His broad, charming smile creased at the sides of his mouth and showed the hint of dimples. "You showed me exactly what I asked for. I'll know it when I see it."
"Okay. I'll keep you posted if I find other listings that might suit you." Disappointment gripped her.
"How about dinner?"
"Excuse me?"
"Can I take you out to dinner?"
She pulled her lips into a firm, businesslike smile. So much for friendly acquaintance. "I'm involved with someone, and I don't date clients."
So what if Richard had started out as a client. He'd bought before their first date.
He stepped closer, picked up her left hand, and looked pointedly at her ring finger. "We already covered that I'm more than a client; we're friends."
"We might be friends if you'd stop flirting with me."
"Flirting is something we both excel at. Besides, how serious could your involvement with your married boyfriend be?"
Quinn and her big mouth. She'd definitely have a talk with her little sister. She bit her tongue for a second and thought of Richard. "There's enough seriousness in life without me adding to it."
As soon as the words left her mouth, she feared she'd given him ample ammunition.
She tugged her hand from his grasp and twitched at his thumb's caress across her knuckles. Little jolts of pleasure shimmied up her arm. Damn, she hated the effect of charming men. No matter how hard she tried, she wasn't immune. He released her hand and moved to his car without another word. His phone rang as he drove off with his engine purring.
Kind of like her nerves.
Griffin had all the markings of a rich playboy. He was charming and arrogant, and women swooned at the sight of him. But she wanted only one thing from Griffin Walker: a big, fat commission.
A block from the last house, she pulled over. The itchy pantyhose drove her crazy. She opened the door and looked up and down the street. Not a soul in sight. Reaching under her skirt, she tugged the nylon from her body. Once she dragged it to her thighs, she sat on the edge of the driver's seat and rolled the pantyhose down. A slight breeze kissed her skin, and she sighed.
Just as she pulled them off and stood barefoot on the street, a revved engine caught her attention. The silver Jaguar pulled up beside her. Could the day get any worse?
"Everything okay?" Griffin asked through the open window.
"Yeah." She balled the nylons into her fist and stifled a laugh. She didn't care enough to be embarrassed, but she scrambled for an excuse.
"What are you doing?"
"Nothing. I pulled over to take a call."
"With no phone?" His gaze raked down her body again and stopped at her bare feet. "And no shoes?"
She sighed and held out her pantyhose. "You caught me. I couldn't wait to get out of my pantyhose. The heat was strangling me."
His laugh echoed on the empty street, and relief washed over her. Her own smile followed. If Richard had caught her stripping off her pantyhose on the street, he'd be mortified.
"Next time, leave them at home. Your legs are sexier without them."
"Flirting will get you nowhere," she said, and leaned against the door. Even to her own ears, her remark sounded hollow. The air-conditioning tickled her arms and she repressed a shiver.
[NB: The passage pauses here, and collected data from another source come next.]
(* ===== verification/RomTree.v ===== *)
(** * A written romfs is the tree that was written

    The format from the writer's side: headers, hard links, sibling chains and file
    data as bytes of the medium, and the trees they make up; mounted and used by
    path such a volume is its tree. *)
From S2P Require Import Prelude Text Cache Substrate Path Tree Romfs.
Open Scope Z_scope.

(** ** Written volumes *)

(** The fields of a header; [wh_type] has the type in its low three bits. *)
Record WHeader : Type := mkW {
  wh_next : Z; wh_type : Z; wh_info : Z; wh_size : Z; wh_checksum : Z; wh_name : list byte;
}.
Definition wh_bytes (w : WHeader) : list byte :=
  header_bytes (wh_next w) (wh_type w) (wh_info w) (wh_size w) (wh_checksum w) (wh_name w).
Definition wh_ok (w : WHeader) : Prop :=
  0 <= wh_next w < 2 ^ 32 /\ wh_next w mod 16 = 0 /\ 0 <= wh_type w < 16 /\ 0 <= wh_info w < 2 ^ 32 /\
  0 <= wh_size w < 2 ^ 32 /\ 0 <= wh_checksum w < 2 ^ 32 /\
  zlen (wh_name w) < MAX_NAME /\ Forall (fun b => is_nul b = false) (wh_name w).
Definition wh_kind (w : WHeader) : FileKind := kind (wh_type w mod 8).

Section Media.
Context {S : Type} `{SourceLaws S} (src : S).

Definition header_at (off : Z) (w : WHeader) : Prop := wh_ok w /\ has src off (wh_bytes w).

(** [k] hard links lead from [off] to the header [w] at [t]. *)
Inductive leads : Z -> nat -> Z -> WHeader -> Prop :=
| Leads_here off w : header_at off w -> wh_type w mod 8 <> FT_HARDLINK -> leads off 0 off w
| Leads_hop off l k t w : header_at off l -> wh_type l mod 8 = FT_HARDLINK ->
    leads (wh_info l) k t w -> leads off (Datatypes.S k) t w.

(** The siblings from [off] on. *)
Inductive chain : Z -> list (Z * WHeader) -> Prop :=
| Chain_end : chain 0 []
| Chain_next off w l : off <> 0 -> header_at off w -> chain (wh_next w) l -> chain off ((off, w) :: l).

(** The node at [off]. *)
Inductive rom_tree : Z -> Tree -> Prop :=
| Rom_file off k t w c : leads off k t w -> (k <= MAX_LINK_HOPS)%nat -> wh_kind w = Regular ->
    zlen c = wh_size w -> has src (t + zlen (wh_bytes w)) c -> rom_tree off (TFile c)
| Rom_link off k t w c : leads off k t w -> (k <= MAX_LINK_HOPS)%nat -> wh_kind w = Symlink ->
    zlen c = wh_size w -> zlen c <= MAX_BOOT_FILE_BYTES -> has src (t + zlen (wh_bytes w)) c -> rom_tree off (TLink c)
| Rom_other off k t w c : leads off k t w -> (k <= MAX_LINK_HOPS)%nat -> wh_kind w = Other ->
    zlen c = wh_size w -> has src (t + zlen (wh_bytes w)) c -> rom_tree off (TOther c)
| Rom_dir off k t w l es : leads off k t w -> (k <= MAX_LINK_HOPS)%nat -> wh_kind w = Directory ->
    chain (wh_info w) l -> zlen l <= MAX_SIBLINGS ->
    Forall2 (fun c x => from_utf8_lossy (wh_name c.2) = x.1 /\ rom_tree c.1 x.2)
      (filter (fun c => is_dot (from_utf8_lossy (wh_name c.2)) = false) l) es ->
    rom_tree off (TDir es).

(** The volume header, before the root's. *)
Definition volume_at (vol : list byte) : Prop :=
  zlen vol < MAX_NAME /\ Forall (fun b => is_nul b = false) vol /\
  exists rest, zlen rest = 8 /\ has src 0 (MAGIC ++ rest ++ vol ++ [x00]).
Definition first_header (vol : list byte) : Z := 16 + align16 (zlen vol + 1).
End Media.

(** ** Lemmas *)

Section Refines.
Context {S : Type} `{SourceLaws S} `{!ReliableSource S} (src : S) (Hv : src_valid src).

Definition header_of (off : Z) (w : WHeader) : Header :=
  mkHeader (wh_next w) (wh_type w mod 8) (wh_info w) (wh_size w) (from_utf8_lossy (wh_name w))
    (off + zlen (wh_bytes w)).

Lemma header_at_read off w : header_at src off w -> read_header src off = Ok (header_of off w).
Proof. intros [(?&?&?&?&?&?&?&?) (?&?&?)]. by apply read_written_header. Qed.

Lemma leads_resolved off k t w : leads src off k t w -> (k <= MAX_LINK_HOPS)%nat ->
  resolved_header src off = Ok (t, header_of t w).
Proof.
  intros Hl Hk. apply resolve_hops_iff. exists k. split; [lia|]. clear Hk.
  induction Hl as [off w Hw Ht|off l k t w Hw Ht _ IH].
  - constructor; [by apply header_at_read|done].
  - econstructor; [by apply header_at_read|done|exact IH].
Qed.

Lemma leads_target off k t w : leads src off k t w -> leads src t 0 t w.
Proof. induction 1; [by constructor|done]. Qed.

Lemma leads_at off k t w : leads src off k t w -> header_at src t w.
Proof. by induction 1. Qed.

(** A node is what its hard links lead to. *)
Lemma rom_tree_resolved off t :
  rom_tree src off t -> exists o w, resolved_header src off = Ok (o, header_of o w) /\ header_at src o w /\
    wh_kind w = tree_kind t /\ rom_tree src o t.
Proof.
  intros Ht. assert (exists k o w, leads src off k o w /\ (k <= MAX_LINK_HOPS)%nat /\ wh_kind w = tree_kind t /\
    rom_tree src o t) as (k&o&w&Hl&Hk&?&?).
  { destruct Ht as [off k o w c Hl|off k o w c Hl|off k o w c Hl|off k o w l es Hl]; exists k, o, w;
      (split; [done|]); (split; [done|]); (split; [done|]); apply leads_target in Hl;
      [eapply Rom_file|eapply Rom_link|eapply Rom_other|eapply Rom_dir]; try done; unfold MAX_LINK_HOPS; lia. }
  exists o, w. split; [by eapply leads_resolved|]. split; [by eapply leads_at|done].
Qed.

Lemma chain_siblings off l : chain src off l ->
  Siblings src off ((fun c => (c.1, header_of c.1 c.2)) <$> l).
Proof.
  induction 1 as [|off w l Hne Hw _ IH]; [constructor|]. cbn [fmap list_fmap fst snd].
  econstructor; [done|by apply header_at_read|exact IH].
Qed.

(** The listing of a chain, whose nodes stand for the trees it was written for. *)
Lemma sibling_entries_written (l : list (Z * WHeader)) es :
  Forall2 (fun c x => from_utf8_lossy (wh_name c.2) = x.1 /\ rom_tree src c.1 x.2)
    (filter (fun c => is_dot (from_utf8_lossy (wh_name c.2)) = false) l) es ->
  exists out, sibling_entries src ((fun c => (c.1, header_of c.1 c.2)) <$> l) = Ok out /\
    Forall2 (fun e x => de_name e = x.1 /\ de_kind e = tree_kind x.2 /\ rom_tree src (de_node e) x.2) out es.
Proof.
  revert es. induction l as [|[o w] l IH]; intros es HF; cbn [fmap list_fmap sibling_entries fst snd header_of h_name].
  { inversion HF; subst. exists []. split; [done|constructor]. }
  destruct (is_dot _) eqn:Ed.
  - rewrite filter_cons_False in HF by (cbn [snd]; by rewrite Ed). by apply IH.
  - rewrite filter_cons_True in HF by (cbn [snd]; by rewrite Ed).
    inversion HF as [|? x ? es' [Hn Ht] HF']; subst. cbn [fst snd] in Hn, Ht.
    destruct (rom_tree_resolved _ _ Ht) as (t&w'&->&_&Hk&Ht'). cbn [bindR].
    destruct (IH _ HF') as (out&->&HO). cbn [bindR]. eexists. split; [reflexivity|].
    constructor; [|done]. cbn. done.
Qed.

(** Where a node can be. *)
Lemma rom_tree_range off t : rom_tree src off t -> 0 <= off < 2 ^ 64.
Proof.
  assert (forall k t w, leads src off k t w -> 0 <= off < 2 ^ 64) as Hl.
  { pose proof (src_len_range src Hv). intros k t' w Hl.
    assert (exists w, header_at src off w) as [w' (_&?&?&_)] by (destruct Hl; eauto).
    pose proof (zlen_nonneg (wh_bytes w')). lia. }
  intros Ht. destruct Ht; by eapply Hl.
Qed.

Lemma rom_read_dir fs off t : rf_src fs = src -> rom_tree src off t ->
  match t with
  | TDir es => exists out, romfs_read_dir fs off = Ok out /\
      Forall2 (fun e x => de_name e = x.1 /\ de_kind e = tree_kind x.2 /\ rom_tree src (de_node e) x.2) out es
  | _ => romfs_read_dir fs off = Err NotDirectory
  end.
Proof.
  intros Hs Ht. pose proof (rom_tree_range _ _ Ht) as Hr.
  assert (Hd : forall es, t = TDir es -> exists o w l, resolved_header src off = Ok (o, header_of o w) /\
    wh_kind w = Directory /\ chain src (wh_info w) l /\ zlen l <= MAX_SIBLINGS /\
    Forall2 (fun c x => from_utf8_lossy (wh_name c.2) = x.1 /\ rom_tree src c.1 x.2)
      (filter (fun c => is_dot (from_utf8_lossy (wh_name c.2)) = false) l) es).
  { clear Hs. intros es ->. inversion Ht as [| | |? k o w l ? Hl Hk Hkd Hc Hn HF]; subst. exists o, w, l.
    split; [by eapply leads_resolved|done]. }
  destruct (rom_tree_resolved _ _ Ht) as (o&w&Ho&_&Hk&_).
  assert (Hkind : kind (h_ftype (header_of o w)) = tree_kind t) by done.
  destruct t as [c|es|tg|]; cbn [tree_kind] in Hkind.
  2:{ destruct (Hd es eq_refl) as (o'&w'&l&Ho'&Hkd&Hc&Hn&HF).
    destruct (sibling_entries_written l es HF) as (out&Hout&HO). exists out. split; [|done].
    rewrite <- Hout, <- Hs. apply (read_dir_siblings fs off o' (header_of o' w')); rewrite ?Hs; try done.
    - unfold wh_kind, kind in Hkd. by destruct (Z.eqb_spec (wh_type w' mod 8) FT_DIRECTORY); repeat case_match.
    - by apply chain_siblings.
    - unfold zlen in *. by rewrite length_fmap. }
  all: unfold romfs_read_dir; rewrite Hs, Ho; cbn [bindR]; unfold kind in Hkind;
    by destruct (h_ftype (header_of o w) =? FT_DIRECTORY).
Qed.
One eyebrow rose above his sunglasses. "When something interests me, I go after it."
"Even if it's unattainable?"
"Nothing is unattainable."
She straightened. "We'll see."
He slid his glasses to the top of his head. Dark brown eyes bore into her and no longer held amusement. "Be warned. I always get my way."
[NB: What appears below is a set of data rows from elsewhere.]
Lemma vds_round_wp me loc n i ps lvd :
  src_valid (ud_src me) -> 0 < ud_block_size me < 2 ^ 32 -> 0 <= loc -> 0 <= i -> vds_ok ps lvd ->
  wpx True (vds_round me loc n (i, ps, lvd)) (fun r => match r with
    | inl (i', ps', lvd') => i' = i + 1 /\ i < n /\ vds_ok ps' lvd'
    | inr (ps', lvd') => vds_ok ps' lvd' end).
Proof.
  intros Hv Hbs Hloc Hi Hok. unfold vds_round. destruct (Z.ltb_spec i n); cbn [negb]; [|done].
  apply wp_bind, wp_addw_x; [done|]. intros Hsum. apply wp_bind.
  eapply wp_mono; [apply read_block_wp; [done|done|lia]|]. intros b _.
  apply wp_bind, wp_le_field. intros tag _ _. destruct Hok as [Hps Hlvd]. destruct (_ =? TAG_PARTITION).
  { apply wp_bind, wp_le_field. intros p Hp _. cbn [wpx]. change (256 ^ 4) with (2 ^ 32) in Hp. by split_and!. }
  destruct (_ =? TAG_LOGICAL_VOLUME).
  { apply wp_bind, wp_le_field. intros lbs Hl _. apply wp_bind, wp_le_field. intros fsd Hf _.
    change (256 ^ 4) with (2 ^ 32) in *. cbn [wpx]. by split_and!. }
  destruct (_ =? TAG_TERMINATING); cbn [wpx]; by split_and!.
Qed.

Lemma vds_loop_wp me loc n : src_valid (ud_src me) -> 0 < ud_block_size me < 2 ^ 32 -> 0 <= loc -> n < 2 ^ 64 ->
  wpx True (loop (vds_round me loc n) (0, None, None)) (fun '(ps, lvd) => vds_ok ps lvd).
Proof.
  intros Hv Hbs Hloc Hn.
  apply (wp_loop _ (fun '(i, ps, lvd) => 0 <= i /\ vds_ok ps lvd) (fun s => Z.max 0 (n - s.1.1))); [done|cbn [fst]; lia|].
  intros [[i ps] lvd] (Hi&Hok). split; [cbn [fst]; lia|].
  eapply wp_mono; [apply vds_round_wp; [done|done|lia|done|exact Hok]|].
  intros [[[i' ps'] lvd']|[ps' lvd']]; [|done]. cbn [fst]. intros (->&?&?).
  split; [split; [lia|done]|lia].
Qed.

Lemma read_volume_wp src : src_valid src ->
  wpx True (read_volume src) (fun '(me, root) => volume_ok me /\ ud_src me = src /\ 0 <= root < 2 ^ 32).
Proof.
  intros Hv. unfold read_volume. set (me := mkUdf src SECTOR 0 [] ∅).
  assert (Hbs : 0 < ud_block_size me < 2 ^ 32) by done.
  apply wp_bind. eapply wp_mono; [by apply read_block_wp|]. intros avdp _.
  apply wp_bind, wp_le_field. intros tag _ _. destruct (negb _); [done|].
  apply wp_bind, wp_le_field. intros len Hlen _. apply wp_bind, wp_le_field. intros loc Hloc _.
  change (256 ^ 4) with (2 ^ 32) in *. set (n := Z.min _ _).
  apply wp_bind. eapply wp_mono; [apply vds_loop_wp; [done|done|lia|unfold n, MAX_VDS_SECTORS; lia]|].
  intros [ps lvd] [Hps Hlvd]. apply wp_bind, wp_ok_or. intros p ->. apply wp_bind, wp_ok_or.
  intros [lbs fsd_lb] ->. cbn in Hps. destruct Hlvd as [Hlbs Hfsd]. set (me2 := mkUdf src _ p [] ∅).
  assert (Hok : geo_ok me2).
  { constructor; cbn; try done. destruct (Z.eqb_spec lbs 0); cbn [negb]; unfold SECTOR; lia. }
  apply wp_bind, wp_addw_x; [done|]. intros Hsum. apply wp_bind.
  eapply wp_mono; [apply read_block_wp; [apply Hok|apply Hok|lia]|]. intros fsd _.
  apply wp_bind, wp_le_field. intros tag2 _ _. destruct (negb (tag2 =? _)); [done|].
  apply wp_bind, wp_le_field. intros icb Hicb _. change (256 ^ 4) with (2 ^ 32) in *.
  apply wp_bind, wp_addw_x; [done|]. intros Hsum2. cbn [wpx].
  split; [|split; [done|lia]]. constructor; [done|by constructor|apply table_ok_empty].
Qed.

Lemma udf_open_wp src : src_valid src ->
  wpx True (udf_open src) (fun me => volume_ok me /\ ud_src me = src).
Proof.
  intros Hv. unfold udf_open. apply wp_bind. eapply wp_mono; [by apply read_volume_wp|].
  intros [me lba] (Hok&Hsrc&Hl). destruct (ok_geo _ _ _ Hok) as [? ? ?].
  apply (wp_bind_eq _ _ inode_ok); [apply read_fe_wp; done || lia|]. intros root Hp Hroot.
  destruct (intern_ok geo_ok inode_ok udf_geo_with me lba root Hok Hroot Hp) as (id&me'&->&Hok'&Hx&_). cbn [bindR wpx].
  split; [done|]. by rewrite (udf_extends_src _ _ Hx).
Qed.

(** What an extent and a list of extents hold. *)
Definition extent_bytes me (e : Extent) : list byte :=
  match ex_lba e with
  | Some lba => region (src_byte (ud_src me)) (lba * ud_block_size me) (ex_len e)
  | None => zeros (ex_len e)
  end.
Definition extents_bytes me (ex : list Extent) : list byte := concat (extent_bytes me <$> ex).
Definition data_bytes me (d : FileData) : list byte :=
  match d with Inline b => b | Extents ex => extents_bytes me ex end.

Lemma zlen_extent_bytes me e : extent_ok e -> zlen (extent_bytes me e) = ex_len e.
Proof.
  intros [Hl _]. unfold extent_bytes. destruct (ex_lba e); [apply zlen_region|apply zlen_zeros]; lia.
Qed.

(** The part of an extent from [intra] on, copied behind [produced] bytes. *)
Definition copy_extent me (e : Extent) (intra produced take : Z) (buf : list byte) : Res (list byte) :=
  match ex_lba e with
  | Some lba =>
      let! base := mulw 64 lba (ud_block_size me) in
      let! at_ := addw 64 base intra in
      read_into (ud_src me) at_ buf produced (produced + take)
  | None =>
      let! _ := slice buf produced (produced + take) in
      write_at buf produced (zeros take)
  end.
He pulled away. She wanted to be pissed, tried to feel indignant and angry, but failed. She would do whatever was necessary to make Griffin Walker happy.


If you could change something about your first book, what would it be?
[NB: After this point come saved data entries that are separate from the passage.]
(** The length of a decoded pcluster: never more than its place in the file
    and, for every codec but ZSTD, exactly its place; a ZSTD frame that holds less
    is taken as it is, so the data of every later pcluster moves up. *)
Theorem erofs_pcluster_length ty algo span outlen prior dict zp v k rest : 0 <= outlen -> 0 <= k ->
  (decode_pcluster ty algo span outlen prior dict zp = Ok v ->
     zlen v <= outlen /\ (ty = LC_TYPE_PLAIN \/ algo <> ALGO_ZSTD -> zlen v = outlen)) /\
  (decode Zstd (ZSTD_MAGIC ++ rest) outlen = Ok v ->
     decode_pcluster LC_TYPE_HEAD1 ALGO_ZSTD (zeros k ++ ZSTD_MAGIC ++ rest) outlen prior dict zp = Ok v).
Proof.
  intros Ho Hk. split.
  - intros Hd. destruct (wp_Ok _ _ _ (decode_pcluster_wp (X := False) ty algo span outlen prior dict zp Ho) Hd)
      as [[? _] ?]. by split.
  - intros Hd. unfold decode_pcluster, decode_head.
    change (LC_TYPE_HEAD1 =? LC_TYPE_PLAIN) with false. change (_ || _) with true. cbn iota.
    change (ALGO_ZSTD =? ALGO_LZ4) with false. change (ALGO_ZSTD =? ALGO_DEFLATE) with false.
    change (ALGO_ZSTD =? ALGO_ZSTD) with true. cbn iota.
    unfold zstd_pcluster. rewrite magic_position by done. cbn [ok_or bindR]. by rewrite slice_padded.
Qed.
End Properties.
If I could change one thing about my fist book, it would actually be a bunch of little changes. Although I read through that book many, many times, both before Kensington acquired it and after, once I was in the final proofing stage, I was still finding words and phrases that I wanted to change. It might be a word that I used multiple times too close together or a sentence that just reads awkwardly aloud. Overall, I love the book, but it's those little nagging things that drive me nuts.
What do you enjoy most about writing?
More Than This
I love drafting. Drafting is sitting down to get words on the page for the first time. My characters are new and talkative in my head and I love spending time with them. I'm not much of a plotter. I have some specific scenes in my head before I start to write and I try to know my characters well, but during drafting, it's all about letting them go wherever they want. I don't worry about story structure or beautiful language. I just write as it comes.
If you could give the younger version of yourself advice what would it be?
I would tell my younger self not to stop writing. I wrote as a teenager and straight through college. All of my electives in college went to creative writing courses. But when I became a teacher, my energy went there and I stopped writing. I'd never seriously considered a writing career. Back then, the stable paycheck was more important.
No matter what the future me might say, that wouldn't have changed, but if I had kept writing, I probably would've launched my writing career much earlier than I did. I didn't start writing again until my youngest started preschool. Then I needed to learn about the publishing business while I honed my craft.
A big part of me wishes I'd never walked away from my first love.
What is your work ethic when it comes to writing?
For me, writing is a job, and I try to write every day, but I'm also a realist. There are some days when it's not going to happen. I try to accept that. I set goals for myself and break those goals down into manageable steps.
For instance, my next book is due at the end of October. When the summer started, I hadn't done anything other than think about my characters. I want the draft done by the end of the summer, so I have time to set it aside before revising. That means I have to write about 1500 words a day, 5 days a week.
There are some days that I don't feel like writing, but I'll still open the laptop and look at the book. Sometimes an idea will flow, other times I have nothing. But come the end of the week, when I look at my word count total, I will make myself write something, anything to meet that goal because I can always go back and fix words as long as they're on the page.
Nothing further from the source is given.